The Hours of the Virgin first appeared in the ninth century. By the late twelfth century, the Hours was a mainstay of Psalters, prayer books popular with laypeople. As people grow wealthier and better educated, by the mid thirteenth century the Hours of the Virgin formed the central plank of the laypeople’s prayer book, the Book of Hours.
Catherine’s prayer book begins with an image of Catherine herself. She’s praying from her Book of Hours before the Virgin Mary and Child. On the right, the story of Mary’s life of the life begins with an angel telling the Virgin’s father, Joachim, that his wife is pregnant. The rabbits symbolize this newfound fecundity. The borders hail Catherine’s noble lineage: eight of her ancestors’ arms fill the corners of the folios. Her own arms as duchess of Guelders are positioned directly below the Virgin. In a heraldic act of defiance and female emancipation, she surmounts her arms not with her husband’s crest but with the ox of her own house of Cleves.
Hours of The Passion
The Hours of the Passion is illustrated by full and half-page miniatures. The story begins with Christ in the garden of Gethsemane. The Hours of the Passion also features lengthy psalms supplemented with prayers that narrate the story of Christ’s Passion.
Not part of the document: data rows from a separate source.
(** * vdexExtractor: the VDEX container parser, checksum rewriter and driver loop

    A shallow embedding of [src/vdexExtractor/src/vdex.c] and of the parts of
    [src/vdexExtractor/src/vdexExtractor.c] that drive it.

    Conventions of the embedding.
    - The mapped file is a [list byte]; the C pointer [cursor] is the start of
      that list, and any other pointer into the mapping is its distance from
      [cursor], an unbounded [Z] (LP64: pointers and [size_t] are 64 bits
      wide, so pointer arithmetic on 32-bit operands does not wrap).
    - A [u4] is a [Z] in [0, 2^32); every place where the C code stores a
      wider value into a [u4] is written out with [u4].
    - Only the bytes of the file are modelled. A load or store outside them
      is [None], called a fault below: in the program it lands in the tail
      of the last page of the mapping or in whatever lies behind it, and
      what happens then is outside the model. *)

From Stdlib Require Import ZArith Lia Strings.Byte String.
From stdpp Require Import base option list.

Local Open Scope Z_scope.

(** ** Bytes and fixed-width loads and stores *)

#[global] Instance byte_eq_dec : EqDecision byte := Byte.byte_eq_dec.

Definition u1_of (b : byte) : Z := Z.of_N (Byte.to_N b).

Definition byte_of (z : Z) : byte :=
  match Byte.of_N (Z.to_N (z mod 256)) with
  | Some b => b
  | None => x00
  end.

(** Truncation to 32 bits, as done by a conversion to [u4]. *)
Definition u4 (z : Z) : Z := z mod 2 ^ 32.

Definition load_byte (buf : list byte) (off : Z) : option byte :=
  if decide (0 <= off) then buf !! Z.to_nat off else None.

Definition load_u1 (buf : list byte) (off : Z) : option Z :=
  u1_of <$> load_byte buf off.

(** Little-endian 32-bit load. *)
Definition load_u4 (buf : list byte) (off : Z) : option Z :=
  b0 ← load_u1 buf off;
  b1 ← load_u1 buf (off + 1);
  b2 ← load_u1 buf (off + 2);
  b3 ← load_u1 buf (off + 3);
  Some (b0 + b1 * 2 ^ 8 + b2 * 2 ^ 16 + b3 * 2 ^ 24).

Definition store_byte (buf : list byte) (off : Z) (b : byte) : option (list byte) :=
  if decide (0 <= off < Z.of_nat (length buf))
  then Some (<[Z.to_nat off := b]> buf)
  else None.
(** * Drowsiness detector: the frame loop, the eye aspect ratio and the alarm

    A shallow embedding of [drowsiness_detector.py].

    - the frame loop: the per-frame state machine of the module's top-level
      [while True] loop (lines 323-394) over the globals [COUNTER],
      [ALARM_ON] and [ALARM_THREAD], together with the alarm threads it
      starts.
    - the eye aspect ratio: [calculate_eye_ratio] (lines 231-262) over the reals.
    - the alarm: [check_audio_library], [play_audio_file] and
      [trigger_continuous_alarm] (lines 46-229) in a state-and-exception
      monad, the outcome of every external call and of every [print] being
      given by an oracle.
    - the loop around the frames and the shutdown (lines 312-423), the
      ratio of a face (lines 326-330) and [extract_eye_coordinates]
      (lines 265-278). *)

From Stdlib Require Import String Ascii.
From Stdlib Require Import List Arith Lia Bool ZArith QArith.
From Stdlib Require Import Reals Lra.
Import ListNotations.

Local Open Scope nat_scope.

(** ** The frame loop *)

(** [ear < EYE_THRESHOLD] on the numbers of the frame loop.  The eye aspect
    ratio of a frame is a rational here: the loop only compares it with the
    threshold, and the decimal literals of the source are rationals. *)
Definition Qltb (a b : Q) : bool :=
  (Qnum a * QDen b <? Qnum b * QDen a)%Z.

(** A thread started by the frame loop: it runs [trigger_continuous_alarm]
    until it reads [ALARM_ON] as false at the head of its loop. *)
Inductive thread_status : Type :=
| Running
| Finished.

(** What the frame loop prints (lines 350 and 366).  A [print] that raises
    there ends the program: the states of the frame loop are those of a
    program that runs on. *)
Inductive message : Type :=
| Alert (ear : Q)
| AlarmOff (ear : Q).

(** The module-level globals the frame loop mutates, the threads started so
    far (in the order they were started) and the console. *)
Record process : Type := mkProcess {
  COUNTER : nat;
  ALARM_ON : bool;
  ALARM_THREAD : option nat;
  threads : list thread_status;
  console : list message
}.

(** The constants of lines 20-21. *)
Record config : Type := mkConfig {
  EYE_THRESHOLD : Q;
  NUM_CONSECUTIVE_FRAMES : nat
}.

Definition source_config : config :=
  {| EYE_THRESHOLD := 0.68%Q; NUM_CONSECUTIVE_FRAMES := 100 |}.

(** Lines 22-24, and no thread started yet. *)
Definition initial : process :=
  {| COUNTER := 0; ALARM_ON := false; ALARM_THREAD := None;
     threads := []; console := [] |}.

Section Loop.

Variable cfg : config.

(** Lines 349-354: set the flag, print, create and start the thread. *)
Definition start_alarm (ear : Q) (p : process) : process :=
  {| COUNTER := COUNTER p;
     ALARM_ON := true;
     ALARM_THREAD := Some (length (threads p));
     threads := threads p ++ [Running];
     console := console p ++ [Alert ear] |}.
Lemma orderly_UpdateSendClientData c : orderly c (UpdateSendClientData c).
Proof.
  unfold UpdateSendClientData. case_bool_decide as Hs; [apply orderly_refl |].
  assert (m_state c = CLIENT_STATE_SENDING_CLIENT_DATA) as Hs1.
  { destruct (decide (m_state c = CLIENT_STATE_SENDING_CLIENT_DATA)); [done | by destruct Hs]. }
  destruct (m_dataBlockSender c) as [sender|]; [|apply orderly_refl].
  destruct (Sender_SendCompleted sender).
  - apply orderly_forward; rewrite ?Hs1; done.
  - destruct (Sender_Update _ _) as [sender' sent]. by apply orderly_same_state.
Qed.

Lemma orderly_UpdateTimeout c : orderly c (UpdateTimeout c).
Proof.
  unfold UpdateTimeout. destruct (IsDisconnected c); [apply orderly_refl |].
  destruct (_ <? _)%float; [apply orderly_DisconnectAndSetError | apply orderly_refl].
Qed.

Lemma orderly_Update timeBase c :
  orderly (set_m_timeBase timeBase c) (Update timeBase c).
Proof.
  unfold Update.
  set (c1 := set_m_timeBase timeBase c).
  set (c2 := if PROTOCOL_USE_RESOLVER then UpdateResolver c1 else c1).
  assert (orderly c1 c2) as H2.
  { subst c2. destruct PROTOCOL_USE_RESOLVER; [apply orderly_UpdateResolver | apply orderly_refl]. }
  eapply orderly_trans; [exact H2 |].
  eapply orderly_trans; [apply orderly_UpdateConnection |].
  eapply orderly_trans; [apply orderly_UpdateSendPackets |].
  set (c4 := UpdateSendPackets _).
  eapply (orderly_trans _ (UpdateNetworkInterface c4)); [by apply orderly_same_state |].
  eapply orderly_trans; [apply orderly_receive_loop |].
  eapply orderly_trans; [apply orderly_UpdateSendClientData |].
  apply orderly_UpdateTimeout.
Qed.

Lemma UpdateSendClientData_queue c :
  ni_queue (networkInterface (UpdateSendClientData c)) = ni_queue (networkInterface c).
Proof.
  unfold UpdateSendClientData. case_bool_decide; [done |].
  destruct (m_dataBlockSender c) as [sender|]; [|done].
  destruct (Sender_SendCompleted sender); [done |].
  by destruct (Sender_Update _ _).
Qed.

Lemma UpdateTimeout_cases c :
  let c' := UpdateTimeout c in
  ni_queue (networkInterface c') = ni_queue (networkInterface c)
  ∧ (m_state c' = CLIENT_STATE_DISCONNECTED
     ∨ c' = c ∧ (m_lastPacketReceiveTime c + timeout c <? time (m_timeBase c))%float = false).
Proof.
  cbn zeta. unfold UpdateTimeout, timeout.
  destruct (IsDisconnected c) eqn:Hd.
  - split; [done |]. left. unfold IsDisconnected in Hd. by apply bool_decide_eq_true in Hd.
  - destruct (_ <? _)%float eqn:Hexpired; [|split; [done | by right]].
    destruct (DisconnectAndSetError_spec CLIENT_ERROR_CONNECTION_TIMED_OUT
                (ClientState_value (m_state c)) c) as (Hs & _ & _ & _ & _ & _ & Hq).
    split; [done | by left].
Qed.

(** X20. What holds after every [Update].  The time base passed in is
    the client's time base; the configuration is the one it had; the
    receive queue is empty; and a client that is not DISCONNECTED has
    not timed out: its [lastPacketReceiveTime] plus the timeout of its
    state is not before the time of the update. *)
Theorem Update_postconditions timeBase c :
  let c' := Update timeBase c in
  m_timeBase c' = timeBase
  ∧ m_config c' = m_config c
  ∧ ni_queue (networkInterface c') = []
  ∧ (m_state c' ≠ CLIENT_STATE_DISCONNECTED →
     (m_lastPacketReceiveTime c' + timeout c' <? time timeBase)%float = false).
Proof.
  cbn zeta. destruct (orderly_Update timeBase c) as (_ & Ht & Hc).
  cbn [m_timeBase m_config set_m_timeBase] in Ht, Hc.
  split_and!; [done | done | |].
  - unfold Update. set (c5 := UpdateReceivePackets _).
    destruct (UpdateTimeout_cases (UpdateSendClientData c5)) as [-> _].
    rewrite UpdateSendClientData_queue. apply UpdateReceivePackets_drains.
  - revert Ht. unfold Update.
    set (c6 := UpdateSendClientData _).
    destruct (UpdateTimeout_cases c6) as [_ [Hs | [-> Hfresh]]]; [done |].
    intros Ht _. by rewrite <- Ht.
Qed.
Hours and Masses for the Seven Days of the Week
Hours and Masses for the Seven Days of the Week
The most unusual texts in Catherine’s manuscript are the series of Hours and Masses for every day of the week. Medieval Christian tradition associated certain figures or themes with different days. Thus Sunday, the day of the Resurrection, was the Lord’s Day; Thursday was connected with the Eucharist since that sacrament was instituted on Holy Thursday; and Monday was the day of the dead, since their torments were suspended on Sunday but recommenced the following day. In Catherine’s prayer book, the themes for the Hours and Masses of the seven days of the week are:
Sunday the Trinity
Monday the Dead
Tuesday the Holy Spirit
Wednesday All Saints
Thursday the Blessed Sacrament
Friday the Compassion of God
Saturday the Virgin.
Penitential Psalms and Litany
Were the Seven Penitential Psalms written by King David? If it was him, he laid out his sins, seeking atonement for adultery with Bathsheba and the murder of her husband, Uriah. In another commission of sin, David offended God by ordering a census of Israel and Judah. These seven psalms are nowadays linked to the Seven Deadly Sins.
Office of the Dead
The Office of the Dead gives the pathway to heaven, taking in a detour (lasting, potentially, thousands of years) in purgatory, where fire cleansed the soul of unforgiven sin. Praying the Office of the Dead for one’s deceased friends or relatives meant believers would be fast-tracked to paradise. Recited at funerals, the Office of the Dead was also ideally prayed every day.
Suffrages
Suffrages are short prayers to individual saints asking them for release from pain, debt and whatever the saint was patron of.